(** ** Checking a variant

    The lines it writes to stderr come with the result. *)

Definition resolveVariantConfig (override : option Config) (variantDir : string) : Config * list string :=
  match override with
  | Some c => (c, [])
  | None =>
      match Config.Resolve (ps_load_config ps) (ps_discover ps) "" "" variantDir with
      | Some (cfg, _, _) => (cfg, [])
      | None => (Default, ["warning: error loading xpc.yaml under " +:+ variantDir +:+ ": " +:+
                            ps_config_error ps variantDir +:+ " (using defaults)"])
      end
  end.
Definition path_missing (dir : string) : Diagnostic := {| zero_Diagnostic with
  dg_Code := "XPC.P.path-missing"; dg_Severity := SeverityInfo;
  dg_Message := "manifest path " +:+ dir +:+ " does not exist on this variant";
  dg_Detail := "The directory was not present at the resolved ref. Likely cause: the manifest tree was added, renamed, or restructured after that point in history. Treating this side as an empty World; resources on the other variant will appear as Added or Removed accordingly.";
  dg_Fix := "If this is unexpected, double-check the --base / --head refs and the path argument." |}.
Definition snapshot_incomplete (snapPath : string) : Diagnostic := {| zero_Diagnostic with
  dg_Code := "XPC.P.snapshot-incomplete"; dg_Severity := SeverityInfo;
  dg_Message := "snapshot " +:+ snapPath +:+ " has no resource instances";
  dg_Detail := "The snapshot was captured without --include-resources, so the plan delta " +:+
    "cannot reflect cluster-side state. Type-environment diagnostics still flow through.";
  dg_Fix := "Re-capture with `xpc snapshot --include-resources` to populate " +:+ "Resources/ArgoApps/AppSets/Projects." |}.
Definition variant_check (cfg : plan_config) (w : World) : list Diagnostic * World :=
  let '(result, w) := CheckWithObligations (init_error (pc_KernelPath cfg)) check_world IsError w (MkCheckConfig [] false) in
  (run_Diagnostics result, w).
Definition plan_builder (cfg : plan_config) (c : Config) : Builder :=
  MkBuilder (pc_SkipRender cfg) (pc_SkipAppSetExpand cfg) (pc_HelmCacheDir cfg)
    (MkExpansionContext (default ∅ (pc_AppSetFixtures cfg)) "") (pc_SSAMPMode cfg) (Some c).
Definition runVariant (cfg : plan_config) (ref dir : string) : option ((VariantResult + string) * list string) :=
  if not_exist dir then Some (inl (MkVariantResult ref dir NewWorld [path_missing dir]), [])
  else match ps_load_directory ps dir with
  | inr err => Some (inr ("load " +:+ dir +:+ ": " +:+ err), [])
  | inl docs =>
      let '(c, log) := resolveVariantConfig (pc_ConfigOverride cfg) dir in
      match Build (plan_builder cfg c) (ps_build ps) docs
              (NewBuilder (ps_tools ps (pc_HelmBin cfg) (pc_KustomizeBin cfg) (pc_CrossplaneBin cfg))) with
      | None => None
      | Some (inr err) => Some (inr ("build IR: " +:+ err), log)
      | Some (inl (world, (expansion, _))) =>
          let '(diags, world) := variant_check cfg world in
          Some (inl (MkVariantResult ref dir world (diags ++ expansion)), log)
      end
  end.
Definition runVariantFromSnapshot (cfg : plan_config) (ref snapPath : string) : VariantResult + string :=
  match load_snapshot ps snapPath with
  | inr err => inr ("loading snapshot " +:+ snapPath +:+ ": " +:+ err)
  | inl snap =>
      let '(diags, world) := variant_check cfg (EnrichTrajectoryData (be_order (ps_build ps)) (ToWorld snap)) in
      let incomplete := match sn_Resources snap, sn_ArgoApps snap, sn_ArgoAppSets snap, sn_ArgoProjects snap with
                        | [], [], [], [] => [snapshot_incomplete snapPath]
                        | _, _, _, _ => []
                        end in
      inl (MkVariantResult ref snapPath world (diags ++ incomplete))
  end.
Definition runVariantFromSource (cfg : plan_config) (ref : string) (src : VariantSource) :
    option ((VariantResult + string) * list string) :=
  if String.eqb (vs_Kind src) "snapshot" then Some (runVariantFromSnapshot cfg ref (vs_Path src), [])
  else if String.eqb (vs_Kind src) "directory" || String.eqb (vs_Kind src) "" then runVariant cfg ref (vs_Path src)
  else Some (inr ("unknown variant source kind " +:+ quote (vs_Kind src) +:+ " for " +:+ ref), []).

(** ** The run *)

(** The result: the plan and the cleanups still to run, or an error, after which the
    run has cleaned up by itself. *)
Definition Run (cfg : plan_config) (t : temp) : option ((Plan * list cleanup + string) * list string * temp) :=
  match resolveVariant (pc_BaseRef cfg) (pc_Path cfg) "base" t with
  | (inr err, t) => Some (inr ("resolve base: " +:+ err), [], t)
  | (inl (baseSrc, c1), t) =>
      let cs := option_list c1 in
      match resolveVariant (pc_HeadRef cfg) (pc_Path cfg) "head" t with
      | (inr err, t) => Some (inr ("resolve head: " +:+ err), [], run_cleanups cs t)
      | (inl (headSrc, c2), t) =>
          let cs := cs ++ option_list c2 in
          match runVariantFromSource cfg (pc_BaseRef cfg) baseSrc with
          | None => None
          | Some (inr err, log) => Some (inr ("check base: " +:+ err), log, run_cleanups cs t)
          | Some (inl baseResult, log) =>
              match runVariantFromSource cfg (pc_HeadRef cfg) headSrc with
              | None => None
              | Some (inr err, log') => Some (inr ("check head: " +:+ err), log ++ log', run_cleanups cs t)
              | Some (inl headResult, log') =>
                  Some (inl (plan_of (be_show (ps_build ps)) baseResult headResult, cs), log ++ log', t)
              end
          end
      end
  end.
End plan_run.

(** ** What a run leaves behind *)

(** The state once the cleanups still to run have run. *)
Definition left_behind (git_remove remove_all : string → bool)
    (r : (Plan * list cleanup + string) * list string * temp) : temp :=
  match r with
  | (inl (_, cs), _, t) => run_cleanups git_remove remove_all cs t
  | (inr _, _, t) => t
  end.

Section leaks.
Context {Obj : Type} `{!KL Obj}.
Context (init_error : string → option string) (check_world : Obj → Obj) (IsError : Obj → bool).
Context {T : Type} `{!Renderers T} (ps : process T).
Context (stat : string → option file_kind) (not_exist : string → bool) (abs : string → string + string)
  (temp_dir : string) (mkdir_all : string → option string)
  (git_add : string → string → string → option string) (git_remove remove_all : string → bool).
#[local] Notation resolve := (resolveVariant stat abs temp_dir mkdir_all git_add git_remove remove_all).
#[local] Notation run := (Run init_error check_world IsError ps stat not_exist abs temp_dir mkdir_all git_add git_remove remove_all).
#[local] Notation cleaned := (run_cleanups git_remove remove_all).

(** The repository around the path of a plan. *)
Definition repository (path root : string) : Prop := ∃ a, abs path = inl a ∧ findRepoRoot stat a = inl root.
(** The worktree git added for a variant, with the directory made for it. *)
Definition added (path ref tag wtDir dir : string) : Prop :=
  ∃ root, repository path root ∧ dir = wt_parent temp_dir root ref tag ∧ wtDir = path_join [dir; tag] ∧
          git_add root wtDir ref = None.
(** The directory of a worktree git refused. *)
Definition refused (path ref tag dir : string) : Prop :=
  ∃ root, repository path root ∧ dir = wt_parent temp_dir root ref tag ∧ is_Some (git_add root (path_join [dir; tag]) ref).
Definition made (cfg : plan_config) (wtDir dir : string) : Prop :=
  added (pc_Path cfg) (pc_BaseRef cfg) "base" wtDir dir ∨ added (pc_Path cfg) (pc_HeadRef cfg) "head" wtDir dir.
Definition refused_one (cfg : plan_config) (dir : string) : Prop :=
  refused (pc_Path cfg) (pc_BaseRef cfg) "base" dir ∨ refused (pc_Path cfg) (pc_HeadRef cfg) "head" dir.

(** What is new in [t'] since [t]: the worktrees and directories of the cleanups [cs],
    and directories of which [P] holds. *)
Definition new_in (cs : list cleanup) (P : string → Prop) (t t' : temp) : Prop :=
  (∀ x, x ∈ tp_trees t' → x ∈ tp_trees t ∨ x ∈ map fst cs) ∧
  (∀ x, x ∈ tp_dirs t' → x ∈ tp_dirs t ∨ x ∈ map snd cs ∨ P x).
Lemma new_in_refl cs P t : new_in cs P t t.
Proof. split; by left. Qed.
Lemma new_in_trans cs1 cs2 (P : string → Prop) t1 t2 t3 : new_in cs1 (λ _, False) t1 t2 → new_in cs2 P t2 t3 → new_in (cs1 ++ cs2) P t1 t3.
Proof.
  intros [A1 A2] [B1 B2]. split; intros x H; rewrite map_app, elem_of_app.
  - destruct (B1 x H) as [H1|]; [destruct (A1 x H1)|]; auto.
  - destruct (B2 x H) as [H1|[|]]; [destruct (A2 x H1) as [|[|[]]]|..]; auto.
Qed.
Lemma drop_tree_new wtDir dir t x : (x ∈ tp_trees (drop_tree git_remove remove_all wtDir dir t) → x ∈ tp_trees t) ∧
  (x ∈ tp_dirs (drop_tree git_remove remove_all wtDir dir t) → x ∈ tp_dirs t).
Proof. unfold drop_tree. cbn [tp_trees tp_dirs]. destruct (git_remove wtDir), (remove_all dir); set_solver. Qed.

(** What resolving a variant leaves, besides what its cleanup takes away. *)
Definition leaves (path ref tag : string) (t : temp) (out : VariantSource * option cleanup + string) (t' : temp) : Prop :=
  match out with
  | inl (_, c) => new_in (option_list c) (λ _, False) t t' ∧ ∀ w d, c = Some (w, d) → added path ref tag w d
  | inr _ => new_in [] (refused path ref tag) t t'
  end.
Lemma add_worktree_leaves path root a ref tag t out t' : repository path root →
  add_worktree stat temp_dir mkdir_all git_add git_remove remove_all root a ref tag t = (out, t') → leaves path ref tag t out t'.
Proof.
  intros Hroot. unfold add_worktree. set (dir := wt_parent temp_dir root ref tag). set (wtDir := path_join [dir; tag]).
  destruct (mkdir_all dir); [intros [= <- <-]; apply new_in_refl|].
  set (t1 := match stat wtDir with Some _ => _ | None => _ end).
  assert (H1 : ∀ x, (x ∈ tp_trees t1 → x ∈ tp_trees t) ∧ (x ∈ tp_dirs t1 → x ∈ tp_dirs t ∨ x = dir)).
  { intros x. subst t1. destruct (stat wtDir).
    - destruct (drop_tree_new wtDir wtDir (MkTemp (tp_dirs t ∪ {[dir]}) (tp_trees t)) x) as [A B].
      split; [exact A|]. intros H%B. cbn in H. set_solver.
    - cbn [tp_trees tp_dirs]. set_solver. }
  destruct (git_add root wtDir ref) eqn:E; intros [= <- <-].
  - split; intros x H; [left; by apply H1|]. destruct (proj2 (H1 x) H) as [| ->]; [by left|]. right; right.
    exists root. split_and!; [done|done|]. fold wtDir. by rewrite E.
  - split.
    + split; intros x H; cbn [tp_trees tp_dirs option_list map fst snd] in *.
      * apply elem_of_union in H as [H| ->%elem_of_singleton]; [left; by apply H1|right; by left].
      * destruct (proj2 (H1 x) H) as [| ->]; [by left|right; left; by left].
    + intros w d [= <- <-]. by exists root.
Qed.
Lemma resolveVariant_leaves ref path tag t out t' : resolve ref path tag t = (out, t') → leaves path ref tag t out t'.
Proof.
  pose proof (new_in_refl [] (refused path ref tag) t) as Hid. unfold resolveVariant. destruct (String.eqb ref ""); [by intros [= <- <-]|].
  assert (Hin : ∀ kind, match abs ref with
      | inr err => (inr ("abs(" +:+ ref +:+ "): " +:+ err), t)
      | inl a => (inl (MkVariantSource kind a, None), t) end = (out, t') → leaves path ref tag t out t').
  { intros kind. destruct (abs ref); intros [= <- <-]; [|done]. split; [apply new_in_refl|done]. }
  assert (Hgit : match abs path with
      | inr err => (inr ("abs(" +:+ path +:+ "): " +:+ err), t)
      | inl absPath => match findRepoRoot stat absPath with
          | inr err => (inr ("find repo root from " +:+ absPath +:+ ": " +:+ err), t)
          | inl root => add_worktree stat temp_dir mkdir_all git_add git_remove remove_all root absPath ref tag t end
      end = (out, t') → leaves path ref tag t out t').
  { destruct (abs path) as [a|] eqn:Ea; [|by intros [= <- <-]]. destruct (findRepoRoot stat a) as [root|] eqn:Er; [|by intros [= <- <-]].
    apply add_worktree_leaves. by exists a. }
  destruct (stat ref) as [[]|]; [destruct (has_suffix ".xpcsnap" ref); [apply Hin|apply Hgit]|apply Hin|apply Hgit..].
Qed.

▸ THE PROBLEM: Set down exactly the lines above, from the one containing "ref tag t end" to the final line of the material, with both ends kept and no other lines.

▸ RESULT OF THIS EXERCISE:
          | inl root => add_worktree stat temp_dir mkdir_all git_add git_remove remove_all root absPath ref tag t end
      end = (out, t') → leaves path ref tag t out t').
  { destruct (abs path) as [a|] eqn:Ea; [|by intros [= <- <-]]. destruct (findRepoRoot stat a) as [root|] eqn:Er; [|by intros [= <- <-]].
    apply add_worktree_leaves. by exists a. }
  destruct (stat ref) as [[]|]; [destruct (has_suffix ".xpcsnap" ref); [apply Hin|apply Hgit]|apply Hin|apply Hgit..].
Qed.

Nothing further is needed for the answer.